Some sent us photos and videos to help tell their stories: these showed crowds of workers failing to physically distance, a garden hose attached to a piece of wood as a washing station, dirty portable toilets void of either hand sanitizer or toilet paper, workers standing shoulder to shoulder in corridors and elevators.

These are unacceptable conditions, pandemic or no pandemic.

In fact, B.C. has excellent occupational health and safety regulations on the books that already require workers be provided sufficient sanitation facilities. The problem was that no one was enforcing them. Our calls for WorkSafeBC to enforce the regulations resulted in the establishment of a special inspectional initiative with a focus on construction.

Prior to the start of the pandemic, 40 per cent of the agency’s officers were already dedicated to the construction sector, including more than 70 officers exclusively working with employers and contractors to ensure they fulfilled their obligations to provide safe and healthy workplaces.

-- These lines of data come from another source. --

Lemma outer_compose s : cur s = start_cursor →
  ∃ s', composeNode input filename json implicitTypes typeMap (S (S (S (length q)))) (-1) CONTEXT_BLOCK_OUT false true s = Ok (true, s') ∧
    has_node s s'.
Proof.
  intros Hc. remember (S (S (length q))) as m eqn:Em. cbn [composeNode]. set (s1 := with_node None None None null s).
  assert (cur s1 = start_cursor) as Hc1 by done.
  rewrite (lbind_run _ _ s tt s1) //. rewrite (lbind_run _ _ s1 (1, false) s1) //.
  rewrite (lbind_run _ _ s1 (1, false, true) s1); [|by apply no_properties].
  set (s2 := {| cur := cur s1; n_tag := n_tag s1; n_anchor := n_anchor s1; n_kind := n_kind s1; n_result := n_result s1;
    l_version := l_version s1; checkLineBreaks := checkLineBreaks s1; tagMap := tagMap s1; anchorMap := anchorMap s1;
    documents := documents s1; objs := objs s1 ++ [HArr [] []] |}).
  destruct (mapping_is_node s2) as (s3 & E3 & H3 & Htag); [done|done|done|]. rewrite -Em in E3.
  exists s3. split; [|exact H3].
  cbn [is_block andb orb]. rewrite (lbind_run _ _ s1 true s3).
  2: { change ((1 =? 1) || is_block_out CONTEXT_BLOCK_OUT) with true. cbv iota.
       rewrite (lbind_run _ _ s1 0 s1); [|by unfold gets; rewrite Hc1].
       change (1 =? 1) with true. cbv iota. rewrite (lbind_run _ _ s1 true s3) //. unfold or_read.
       rewrite (lbind_run _ _ s1 true s3) //. rewrite (lbind_run _ _ s1 false s2) //. unfold readBlockSequence.
       rewrite (lbind_run _ _ s1 None s1) // (lbind_run _ _ s1 None s1) //. rewrite (lbind_run _ _ s1 (HL (length (objs s1))) s2) //.
       rewrite (lbind_run _ _ s2 tt s2) //. rewrite (lbind_run _ _ s2 false s2) //. cbn [sequence_loop].
       rewrite (lbind_run _ _ s2 x s2); [|by apply peek_first]. rewrite (lbind_run _ _ s2 (code input (c_position (cur s2) + 1)) s2) //.
       by rewrite (proj1 (after_dash s2 Hc1)). }
  rewrite (lbind_run _ _ _ tt s3).
  2: { unfold resolve_tag. rewrite (lbind_run _ _ _ None s3) //. unfold gets. by rewrite Htag. }
  rewrite (lbind_run _ _ _ (n_tag s3) s3) // (lbind_run _ _ _ (n_anchor s3) s3) //. by rewrite orb_true_r.
Qed.

Lemma separate_first s : cur s = start_cursor → separate input filename true s = Ok (0, s).
Proof.
  intros Hc. unfold separate. rewrite Hc separation_none.
  - unfold with_cur. rewrite -Hc. by destruct s.
  - unfold here. cbn [c_position start_cursor]. rewrite first_code. unfold has. cbn [existsb]. by rewrite !quiet_first.
Qed.

Lemma end_code : code input (S (length q)) = 0.
Proof.
  pose proof (code_at input (q ++ [10]) 0 [] ltac:(unfold input; by rewrite -app_assoc)) as H.
  by rewrite length_app Nat.add_1_r in H.
Qed.

Lemma read_node_document s : cur s = start_cursor → ∃ s',
  readDocument input filename json legacy implicitTypes typeMap s = Ok (tt, s') ∧ cur s' = c2 ∧
  ∃ v, good v (objs s') ∧ documents s' = documents s ++ [v].
Proof.
  intros Hc. unfold readDocument. set (s1 := with_directives None legacy [] [] s). assert (cur s1 = start_cursor) as Hc1 by done.
  rewrite (lbind_run _ _ s tt s1) //. rewrite (lbind_run _ _ s1 false s1).
  2: { cbn [directives]. rewrite (lbind_run _ _ s1 x s1); [|by apply peek_first]. rewrite quiet_first //.
       rewrite (lbind_run _ _ s1 0 s1); [|by apply separate_first]. rewrite (lbind_run _ _ s1 x s1); [|by apply peek_first].
       rewrite (lbind_run _ _ s1 0 s1); [|by unfold gets; rewrite Hc1]. by rewrite quiet_first. }
  rewrite (lbind_run _ _ s1 0 s1); [|by apply separate_first]. rewrite (lbind_run _ _ s1 0 s1); [|by unfold gets; rewrite Hc1].
  rewrite (lbind_run _ _ s1 x s1); [|by apply peek_first].
  rewrite (lbind_run _ _ s1 (code input (c_position (cur s1) + 1)) s1) // (lbind_run _ _ s1 (code input (c_position (cur s1) + 2)) s1) //.
  replace ((0 =? 0) && (x =? 45) && _ && _) with false by (cbn [Z.eqb andb]; by rewrite (proj2 (after_dash s1 Hc1))).
  rewrite (lbind_run _ _ s1 tt s1) //.
  rewrite (lbind_run _ _ s1 0 s1); [|by unfold gets; rewrite Hc1].
  destruct (outer_compose s1 Hc1) as (s2 & E2 & Hcur & Hres & Hdoc).
  assert (length input = S (S (length q))) as Hlen by (unfold input; rewrite length_app; cbn; lia).
  change (0 - 1) with (-1). rewrite (lbind_run _ _ s1 true s2); [|rewrite Hlen; exact E2].
  set (s3 := with_cur c2 s2). rewrite (lbind_run _ _ s2 k s3); [|by unfold separate; rewrite Hcur to_end].
  set (s4 := with_documents (documents s3 ++ [n_result s3]) s3). rewrite (lbind_run _ _ s3 tt s4) //.
  destruct at_end as [Hp Hl]. rewrite (lbind_run _ _ s4 false s4).
  2: { unfold gets. f_equal. f_equal. cbn [s4 s3 cur with_documents with_cur]. unfold at_separator, testDocumentSeparator.
       by rewrite Hp end_code andb_false_r. }
  rewrite (lbind_run _ _ s4 (S (length q)) s4); [|by unfold position_here, gets; cbn; rewrite Hp]. rewrite Hlen.
  destruct (Nat.ltb_spec (S (S (S (length q)))) (S (S (length q)))) as [H|_]; [lia|].
  exists s4. split_and!; [done|done|]. exists (n_result s2). split; [done|]. cbn [s4 s3 documents with_documents with_cur]. by rewrite Hdoc.
Qed.
(* ===== verification/YamlTotal.v ===== *)
(** * js-yaml: the loader ends

    The loops of the loader run while the unit at the position is not the
    terminator; they would not end if a position passed it. No operation moves the
    position beyond the terminator or back, and every loop and every call of
    [composeNode] inside itself makes progress, so that the bounds of the model are
    never reached. *)

From S2P Require Import Prelude JsValue JsHeap YamlTypes YamlMark YamlScan YamlLoader YamlCore.

Create HintDb total.

Section total.
Context (input filename : jstr).
(** The text ends in a line break, and the terminator follows. *)
Hypothesis terminated : ∃ t, input = t ++ [0] ∧ (t = [] ∨ is_EOL (List.last t 0) = true).

(** A cursor in the text; on a line, it is not before the indentation. *)
Definition placed (c : cursor) : Prop :=
  (c_position c < length input)%nat ∧ 0 <= c_lineIndent c ∧ Z.of_nat (c_lineStart c) + c_lineIndent c <= Z.of_nat (c_position c).

(** A cursor that is reached: it is the same, or further on. *)
Definition reached (c c' : cursor) : Prop := placed c' ∧ (c' = c ∨ (c_position c < c_position c')%nat).
Definition passed (c c' : cursor) : Prop := placed c' ∧ (c_position c < c_position c')%nat.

By the third week of March, however, almost all of WorkSafeBC’s more than 300 officers were focused on COVID-19 inspections, including 120 dedicated entirely to construction. By July 31, these officers had conducted more than 2,800 COVID-19-related inspections of construction sites and issued 85 compliance orders. To put that into perspective, only the manufacturing (102) and service (146) sectors were issued more orders.

To say sanitation in the construction sector is an issue is an understatement, and that’s why we’re also calling for a public inquiry into health, safety and sanitation practices in the sector. These workers are building our province – the roads we drive on, the homes we live in, the buildings where we work, our schools and hospitals. They don’t deserve the second-class treatment they’ve been getting.

So this year on Labour Day, let us recommit ourselves to keeping the workers safe who keep us safe, and give thanks for all they do, every day.

Thanks to the health care workers on the front lines of the COVID-19 pandemic.

Thanks to the grocery store workers ensuring we have food and other supplies necessary to stay safe at home.

Thanks to the transportation workers delivering those goods.

Thanks to the construction workers building and maintaining vital infrastructure.

And thanks to all the other thousands of essential workers who continue to help our province fight this deadly pandemic.

Andrew Mercier is the executive director of the 35,000-member BC Building Trades Council.